By on February 8, 2017

The Hilltop parking lot has become notoriously overcrowded and many students are being forced to use overflow spaces on the York Hill campus or Westwoods parking lots.

Parking and Transportation Coordinator Shanon Grasso is preparing to launch an update to the parking pass system that she believes will alleviate the issue.

Grasso decided to announce a change in the parking pass system for sophomores. The passes will have new code numbers and will also be a different color.

“Each student who’s picking up one of those passes has to come to my office, give me their blue pass, show me their registration, sign that they understand the rules and then I will give them their [new] pass,” Grasso said. “Then anyone who is left on campus with a blue pass obviously doesn’t belong here, and they will be turned away.”

In the beginning of the year when parking passes were distributed, due to a glitch in the system, many students got their parking pass sent to their home address and then again to their Quinnipiac mailbox. This resulted in many duplicate passes among the sophomore class.

Grasso believes that many of these passes were given to students who did not register their vehicle or to freshmen who are not allowed to have cars on campus.

With 1,495 registered vehicles with passes in the sophomore class, and only 600 spaces in the Hilltop parking lot, this left an overwhelming amount of overflow, which is why parking has become such predicament.

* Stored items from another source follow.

(** One operation of the manager, with the blob URLs it is given in a message,
    and those of them that are lost: a message for a room that is not there is
    dropped with its URL. The updaters of the program leave the messages alone. *)
Inductive rm_step : room_manager → list jsstr → list jsstr → room_manager → Prop :=
  | rm_update room f m : keeps_messages f → rm_step m [] [] (updateRoomState room f m)
  | rm_append room msg m :
      rm_step m (blob_url msg) (if map_has (rm_rooms m) room then [] else blob_url msg) (appendMessageToRoom room msg m)
  | rm_switch room m : rm_step m [] [] (switchRoom room m)
  | rm_active room m : rm_step m [] [] (set_activeRoom room m)
  | rm_remove room m : rm_step m [] [] (removeRoom room m)
  | rm_copy m : rm_step m [] [] (copyShareLink m)
  | rm_copied id m m' : copied_expired id m = Some m' → rm_step m [] [] m'
  | rm_commit m : rm_step m [] [] (commit m)
  | rm_refs keys salts pps m : rm_step m [] [] (set_refs keys salts pps m)
  | rm_key key m : rm_step m [] [] (set_activeKey key m)
  | rm_wait d m : 0 ≤ d → rm_step m [] [] (set_clock (advance (rm_clock m) d) m).

(** Runs, with the URLs given and lost so far. *)
Inductive rm_steps (m : room_manager) : list jsstr → list jsstr → room_manager → Prop :=
  | rm_nil : rm_steps m [] [] m
  | rm_snoc us lost m1 u l m2 : rm_steps m us lost m1 → rm_step m1 u l m2 → rm_steps m (us ++ u) (lost ++ l) m2.

Record rooms_inv (us : list jsstr) (m : room_manager) : Prop := {
  ri_wf : map_wf (rm_rooms m);
  ri_bound : Forall (λ x, length (rs_messages x.2) ≤ MAX_MESSAGES)%nat (rm_rooms m);
  ri_urls : rm_revoked m ++ shown (rm_rooms m) ≡ₚ us
}.

Lemma bound_get us m room s : rooms_inv us m → map_get (rm_rooms m) room = Some s →
  (length (rs_messages s) ≤ MAX_MESSAGES)%nat.
Proof.
  intros Hi Hs. apply map_get_Some_elem in Hs. pose proof (ri_bound _ _ Hi) as Hb.
  rewrite Forall_forall in Hb. by apply (Hb (room, s)).
Qed.

Lemma bound_state us m room : rooms_inv us m → (length (rs_messages (getRoomState room m)) ≤ MAX_MESSAGES)%nat.
Proof.
  intros Hi. unfold getRoomState. destruct (map_get _ room) as [s|] eqn:E; [by eapply bound_get|].
  cbn. unfold MAX_MESSAGES. lia.
Qed.

Lemma inv_update us m room f : keeps_messages f → rooms_inv us m → rooms_inv us (updateRoomState room f m).
Proof.
  intros Hf Hi. split; cbn [updateRoomState set_rooms rm_rooms rm_revoked].
  - apply map_wf_set, Hi.
  - apply Forall_map_set; [apply Hi| |done]. cbn. rewrite Hf. by eapply bound_state.
  - rewrite <- (ri_urls _ _ Hi). apply Permutation_app_head.
    assert (urls_of (f (getRoomState room m)) = urls_of (getRoomState room m)) as Eu
      by (unfold urls_of; by rewrite Hf).
    unfold getRoomState in *. destruct (map_get (rm_rooms m) room) as [s|] eqn:E; cbn [default] in *.
    + apply (Permutation_app_inv_r (urls_of s)). unfold shown; rewrite (map_collect_set_Some urls_of _ _ s) by done. cbn in Eu |- *. by rewrite Eu.
    + unfold shown; rewrite (map_collect_set_None urls_of) by done. cbn. rewrite Eu. cbn. by rewrite app_nil_r.
Qed.

Lemma inv_frame us m m' :
  rm_rooms m' = rm_rooms m → rm_revoked m' = rm_revoked m → rooms_inv us m → rooms_inv us m'.
Proof. intros E1 E2 []. split; by rewrite ?E1, ?E2. Qed.

Lemma inv_append us m room msg :
  rooms_inv us m →
  rooms_inv (us ++ if map_has (rm_rooms m) room then blob_url msg else []) (appendMessageToRoom room msg m).
Proof.
  intros Hi. unfold appendMessageToRoom, map_has. destruct (map_get (rm_rooms m) room) as [s|] eqn:E.
  2: { by rewrite app_nil_r. }
  pose proof (bound_get _ _ _ _ Hi E) as Hb. set (msgs := rs_messages s ++ [msg]).
  assert (flat_map blob_url msgs = urls_of s ++ blob_url msg) as Eu.
  { unfold msgs, urls_of. rewrite flat_map_app. cbn. by rewrite app_nil_r. }
  assert (length msgs = S (length (rs_messages s))) as El by (unfold msgs; rewrite length_app; cbn; lia).
  assert (∀ n unread, let m1 := revoke (flat_map blob_url (take n msgs)) m in
    (length (drop n msgs) ≤ MAX_MESSAGES)%nat →
    rooms_inv (us ++ blob_url msg) (set_rooms (map_set (rm_rooms m1) room (set_messages (drop n msgs) unread s)) m1)) as Hn.
  { intros n unread m1 Hl. split; cbn [set_rooms rm_rooms rm_revoked m1 revoke].
    - apply map_wf_set, Hi.
    - apply Forall_map_set; [apply Hi|done|done].
    - rewrite <- (ri_urls _ _ Hi). apply (Permutation_app_inv_r (urls_of s)).
      unfold shown; rewrite <- !app_assoc, (map_collect_set_Some urls_of _ _ s) by done.
      assert (urls_of (set_messages (drop n msgs) unread s) = flat_map blob_url (drop n msgs)) as -> by done.
      rewrite (Permutation_app_comm (shown _)), !app_assoc, <- (app_assoc (rm_revoked m)), <- flat_map_app, take_drop, Eu.
      solve_Permutation. }
  destruct (Nat.ltb MAX_MESSAGES (length msgs)) eqn:Elt.
  - apply Hn. rewrite length_drop. lia.
  - apply Nat.ltb_ge in Elt. specialize (Hn 0%nat). cbn zeta in Hn. rewrite take_0, drop_0 in Hn. cbn [flat_map] in Hn.
    eapply inv_frame; [| |apply Hn; lia]; cbn; [done|by rewrite app_nil_r].
Qed.

(** ** Many messages at once

    What a run of [appendMessageToRoom] amounts to: the room keeps the last
    five hundred of the old and the new messages together, the blob URLs of
    all the others are revoked, and the unread count grows by the number of
    messages unless the room is on display. *)
Definition append_all (room : jsstr) (msgs : list ui_message) (m : room_manager) : room_manager :=
  match map_get (rm_rooms m) room with
  | None => m
  | Some s =>
      let all := rs_messages s ++ msgs in
      let over := (length all - MAX_MESSAGES)%nat in
      let unread := if bool_decide (room ≠ rm_activeRoomRef m) then rs_unreadCount s + Z.of_nat (length msgs)
                    else rs_unreadCount s in
      set_rooms (map_set (rm_rooms m) room (set_messages (drop over all) unread s))
                (revoke (flat_map blob_url (take over all)) m)
  end.

Lemma revoke_nil m : revoke [] m = m.
Proof. destruct m. unfold revoke. cbn. by rewrite app_nil_r. Qed.

Lemma append_one room msg m : appendMessageToRoom room msg m = append_all room [msg] m.
Proof.
  unfold appendMessageToRoom, append_all. destruct (map_get _ room) as [s|]; [|done].
  generalize MAX_MESSAGES as max. intros max. cbn zeta.
  destruct (Nat.ltb max (length (rs_messages s ++ [msg]))) eqn:E; [done|].
  apply Nat.ltb_ge in E. replace (length (rs_messages s ++ [msg]) - max)%nat with 0%nat by lia.
  by rewrite take_0, drop_0, revoke_nil.
Qed.

Lemma append_snoc room msgs msg m :
  append_all room [msg] (append_all room msgs m) = append_all room (msgs ++ [msg]) m.
Proof.
  unfold append_all. destruct (map_get (rm_rooms m) room) as [s|] eqn:E; [|by rewrite E].
  generalize MAX_MESSAGES as max. intros max. cbn zeta.
  cbn [set_rooms rm_rooms revoke rm_activeRoomRef rm_revoked].
  rewrite map_get_set_eq, map_set_set. cbn [set_messages rs_messages rs_unreadCount].
  set (all := rs_messages s ++ msgs).
  rewrite (app_assoc (rs_messages s) msgs [msg]). fold all. rewrite !length_app. cbn [length].
  rewrite !Nat.add_1_r. destruct (cut_snoc max all msg) as [H1 H2]. rewrite <- H1, <- H2.
  unfold set_rooms, revoke. cbn. rewrite flat_map_app, <- app_assoc.
  f_equal. unfold set_messages. cbn. do 3 f_equal. case_bool_decide; lia.
Qed.

Lemma keeps_clear_unread : keeps_messages clear_unread.
Proof. done. Qed.
Lemma keeps_copied b : keeps_messages (set_copied b).
Proof. done. Qed.

Lemma inv_remove us m room : rooms_inv us m → rooms_inv us (removeRoom room m).
Proof.
  intros Hi. unfold removeRoom. cbn [rm_rooms set_refs].
  destruct (map_get (rm_rooms m) room) as [s|] eqn:E; split; cbn [set_rooms rm_rooms rm_revoked revoke set_refs].
  - apply map_wf_delete, Hi.
  - apply Forall_map_delete, Hi.
  - rewrite <- (ri_urls _ _ Hi), <- app_assoc. apply Permutation_app_head. by apply (map_collect_delete urls_of).
  - apply map_wf_delete, Hi.
  - apply Forall_map_delete, Hi.
  - rewrite map_delete_not_in; [apply Hi|by apply map_get_None].
Qed.

(** [us]: the URLs put on display. *)
Lemma rooms_inv_step us m u l m' : rooms_inv us m → rm_step m u l m' → ∃ v, u ≡ₚ v ++ l ∧ rooms_inv (us ++ v) m'.
Proof.
  intros Hi Hs. revert Hi.
  destruct Hs as [room f m1 Hf|room msg m1|room m1|room m1|room m1|m1|id m1 m2 E|m1|keys salts pps m1|key m1|d m1 _];
    intros Hi; try (exists []; rewrite !app_nil_r; split; [done|]).
  - by apply inv_update.
  - exists (if map_has (rm_rooms m1) room then blob_url msg else []). split; [|by apply inv_append].
    destruct (map_has _ _); by rewrite ?app_nil_r.
  - apply (inv_frame _ (updateRoomState room clear_unread (set_activeRoom room m1))); [done..|].
    apply inv_update; [done|]. by apply (inv_frame _ m1).
  - by apply (inv_frame _ m1).
  - by apply inv_remove.
  - unfold copyShareLink. destruct (map_get _ _); [|done]. destruct (str_empty _); [done|].
    by apply (inv_frame _ (updateRoomState (rm_activeRoom m1) (set_copied true) m1)), inv_update.
  - apply bind_Some in E as (room & _ & [= <-]). apply inv_update; [done|]. by apply (inv_frame _ m1).
  - by apply (inv_frame _ m1).
  - by apply (inv_frame _ m1).
  - by apply (inv_frame _ m1).
  - by apply (inv_frame _ m1).
Qed.

Lemma rooms_inv_steps now us lost m :
  rm_steps (new_room_manager now) us lost m → ∃ vs, us ≡ₚ vs ++ lost ∧ rooms_inv vs m.
Proof.
  induction 1 as [|us lost m1 u l m2 _ (vs & Hu & IH) Hs]; [exists []; split; [done|split; cbn; constructor]|].
  destruct (rooms_inv_step vs m1 u l m2 IH Hs) as (v & Hv & Hi). exists (vs ++ v). split; [|done]. rewrite Hu, Hv. solve_Permutation.
Qed.
End RoomFacts.

(** ** Links *)

(** The part of a string before its first slash. *)
Fixpoint before_slash (s : jsstr) : jsstr :=
  match s with c :: s' => if c =? 47 then [] else c :: before_slash s' | [] => [] end.

Lemma split_char_app c a b :
  c ∉ a → split_char c (a ++ c :: b) = a :: split_char c b.
Proof.
  induction a as [|d a IH]; cbn; [by rewrite Z.eqb_refl|]. intros [Hd Ha]%not_elem_of_cons.
  destruct (d =? c) eqn:E; [lia|]. by rewrite IH.
Qed.

Lemma split_char_head s : ∃ rest, split_char 47 s = before_slash s :: rest.
Proof.
  induction s as [|c s [rest IH]]; [by exists []|]. cbn. destruct (c =? 47); [eauto|].
  rewrite IH. eauto.
Qed.

Lemma before_slash_id s : 47 ∉ s → before_slash s = s.
Proof.
  induction s as [|c s IH]; [done|]. intros [Hc Hs]%not_elem_of_cons. cbn.
  destruct (c =? 47) eqn:E; [lia|]. by rewrite IH.
Qed.

Lemma before_slash_shorter s : 47 ∈ s → (length (before_slash s) < length s)%nat.
Proof.
  induction s as [|c s IH]; [by intros ?%not_elem_of_nil|]. cbn. destruct (c =? 47) eqn:E; cbn; [lia|].
  intros [Hc|H]%elem_of_cons; [lia|]. specialize (IH H). lia.
Qed.

Lemma encodeURIComponent_nonempty s e : s ≠ [] → encodeURIComponent s = Ok e → e ≠ [].
Proof.
  intros Hs He. destruct s as [|c s]; [done|]. intros ->. unfold encodeURIComponent in He. case_match; [|done].
  simplify_eq. unfold TextEncoder_encode in *.
  assert (∀ cp l, flat_map utf8 (cp :: l) ≠ []) as Hu.
  { intros cp l. cbn. unfold utf8. by repeat case_match. }
  destruct (usv (c :: s)) as [|cp l] eqn:Eu.
  - cbn in Eu. repeat case_match; done.
  - destruct (flat_map utf8 (cp :: l)) as [|b bs] eqn:Eb; [by apply (Hu cp l)|]. cbn in *.
    by destruct (uri_unreserved b).
Qed.

Section Links.
Context `{WebCrypto}.
Implicit Types (m : room_manager).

Students can also now pay ticket fees online, instead of going to Grasso’s office or to the Bursar, which will hopefully be more accessible for the student body.

These changes leave Grasso and the school administration hopeful that parking will become less of a stressor for students and believes this new system is much more fair than that of previous years.

“I’d like people to follow the rules, and if you’re not going to use your car, do your friends and peers a favor and park it up at the garage, leave the spaces open for those coming and going, because someday that might be you,” Grasso said.

Grasso is also hopeful for advances in parking on main campus in the future, especially after having meetings with Student Government President Joey Mullaney, Chief of Public Safety Edgar Rodriguez and Provost Mark Thompson regarding the possibility of building a parking garage on the Hilltop lot.

“Those decisions happen at a level much higher than mine… but they are talking about it,” Grasso said. “[Parking garages] are expensive. Last I saw, it was $250,000 per space and they don’t last forever. They fall apart ,after 10 or 20 years, you have to re-do them.”

Sophomore health science major Jennie Rothschild parks on Hilltop, and has been cautious to leave campus at all because of the difficulty finding parking when she returns.

“I think that this [new system] should have been done immediately. I think once the glitch happened, they should have immediately decided to change the color of the permit and re-issue, but this time the correct way,” Rothschild said. “It is completely unfair for freshmen or anyone else to park in Hilltop Lot.”

When asked if she would use the shuttle system instead, Rothschild was adamantly against it.

“I always use my car. It’s just much more convenient and I hate relying on the shuttles,” Rothschild said. “They have really disappointed me in the past and that’s another area that Quinnipiac needs to improve on.”

Sophomore occupational therapy major Caila Frassetto is hopeful that the new system will make parking much more available to sophomores on Hilltop.

“I think the new green passes will be great. Especially if actually implemented well and enforced properly. There are definitely more cars parking than there should be,” Frassetto said.

Due to the struggle of finding parking spots in the Hilltop Lot, Frassetto has refused to leave campus after certain times on specific days, believing there will be no spots left when she returns.

“Other than opening a new lot, which isn’t plausible due to many different issues, I can’t think of many solutions to this [parking] issue,” Frassetto said. “The class sizes are just very large, so naturally, there will be a lot of people bringing cars.”

Grasso said this issue has been on going and there are always things that can be done better.

“Parking is one of those things… we are always talking about it,” Grasso said. “It’s dynamic and it has to be. The unfortunate part is that whatever we do to one group of people affects everything else. It’s like a giant puzzle, so we really have to think of the biggest picture and then work inward.”